There are lessons here for the rest of the Himalayas, including Nepal which suffered similar floods last year. While monsoon cloudbursts and glacial retreats caused by the climate crisis were factors in both disasters, urbanization of flood plains and population growth magnified the human impact.
In August, Pakistan recorded national average rainfall 243% above normal, with Balochistan and Sindh receiving 600-700% more rain than usual.
“Unusually heavy rains fell over the Hindu Kush where heavy monsoon rains usually do not reach,” says Sher Muhammed, a glaciologist at the Kathmandu-based International Center for Integrated Mountain Development (ICIMOD).
Earlier, Pakistan experienced a prolonged heatwave which likely accelerated glacial melt and increased river flows. The Himalaya-Hindu Kush is the largest repository of glacial ice outside the polar regions.
The floods struck prior to the harvesting stage of key crops, including cotton, rice, and sugar cane. In Sindh, flood waters inundated over 2.5 million hectares of farms, resulting in losses estimated at $1.3 billion. Pakistan now faces an unprecedented food security crisis.
The poor and the already marginalized — whose livelihoods depend on agriculture, forestry, and fishing – were disproportionately impacted by the floods. It is necessary to ask: What does the world owe Pakistan as these super floods expose numerous gaps such as food insecurity, inflation, and water-borne illness?
While the contribution of Himalayan countries to global greenhouse gas emissions is miniscule, they bear the worst effects of climate change. Pakistan and Nepal rank in the top ten most vulnerable countries in the Global Climate Risk Index.
Pakistan’s flood is therefore another wake-up call to meet global government commitments to climate justice funds. This is likely to be a significant point of discussion at the upcoming COP27 in November in Egypt.
Pakistan’s emergency was so serious that UN Secretary-General António Guterres visited the flood-hit areas this week. “Pakistan needs urgent financial support. This is not a question of solidarity or generosity. It is a question of justice.”
Although the Pakistan government initially said one-third of the country was underwater, independent analysts scaled it down to 10%. Whatever the extent, Pakistan’s leading climate scientist, Ali Tauqeer Sheikh, points to a range of human-induced factors.
“We cannot place our finger on just climate change as the main reason for an increase in devastation from floods,” Sheikh told The Third Pole. “Climate change is a threat multiplier, but most of the losses are often actually due to poor governance and a weak economy.”
Scientists also say last year’s floods across Central Nepal were triggered by 300mm of rain that fell overnight. The downpour also brought down moraines loosened by melting permafrost in the mountains upstream. The $700 million Melamchi project, a dozen hydropower plants, bridges, and roads were damaged by the debris flows.

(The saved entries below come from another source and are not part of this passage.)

(* ===== verification/Floats.v ===== *)
(** * Floating-point arithmetic the source computes sizes with

    [f64] as the standard library's executable binary floats of 53 bits, rounding to
    nearest. *)

From S2P Require Import Prelude CacheTypes.
From Stdlib Require Import SpecFloat.

#[local] Open Scope Z_scope.

Definition u64_to_f64 (n : Z) : spec_float := binary_normalize 53 1024 n 0 false.

(** [as u64]: towards zero, and saturating. *)
Definition f64_to_u64 (x : spec_float) : Z :=
  match x with
  | S754_finite false m e => Z.min (Z.shiftl (Zpos m) e) U64_MAX
  | S754_infinity false => U64_MAX
  | _ => 0
  end.

(** [Duration::as_secs_f64]. *)
Definition as_secs_f64 (nanos : Z) : spec_float :=
  SFadd 53 1024 (u64_to_f64 (nanos / NANOS_PER_SEC))
    (SFdiv 53 1024 (u64_to_f64 (nanos mod NANOS_PER_SEC)) (u64_to_f64 NANOS_PER_SEC)).

Definition f64_mul (x y : spec_float) : spec_float := SFmul 53 1024 x y.

Definition f64_div (x y : spec_float) : spec_float := SFdiv 53 1024 x y.

(** [f32], of 24 bits. *)
Definition u64_to_f32 (n : Z) : spec_float := binary_normalize 24 128 n 0 false.

Definition f32_mul (x y : spec_float) : spec_float := SFmul 24 128 x y.

Definition f32_div (x y : spec_float) : spec_float := SFdiv 24 128 x y.

Lemma f64_to_u64_range x : 0 <= f64_to_u64 x <= U64_MAX.
Proof.
  unfold f64_to_u64. destruct x as [| [] | | [] m e]; try (unfold U64_MAX; lia).
  split; [| lia]. apply Z.min_glb; [apply Z.shiftl_nonneg; lia | unfold U64_MAX; lia].
Qed.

It is convenient for governments to put all the blame on climate change for water-induced disasters. But the human and economic toll of floods is magnified by drainage obstruction, poorly planned infrastructure, and river extraction.
Future flood risk in Pakistan, Nepal, and India can be reduced if there is better preparedness and proper planning before next year’s monsoon. Otherwise what happened in Pakistan is sure to repeat itself many times in the Himalayas as the impact of the climate emergency starts being felt even more acutely.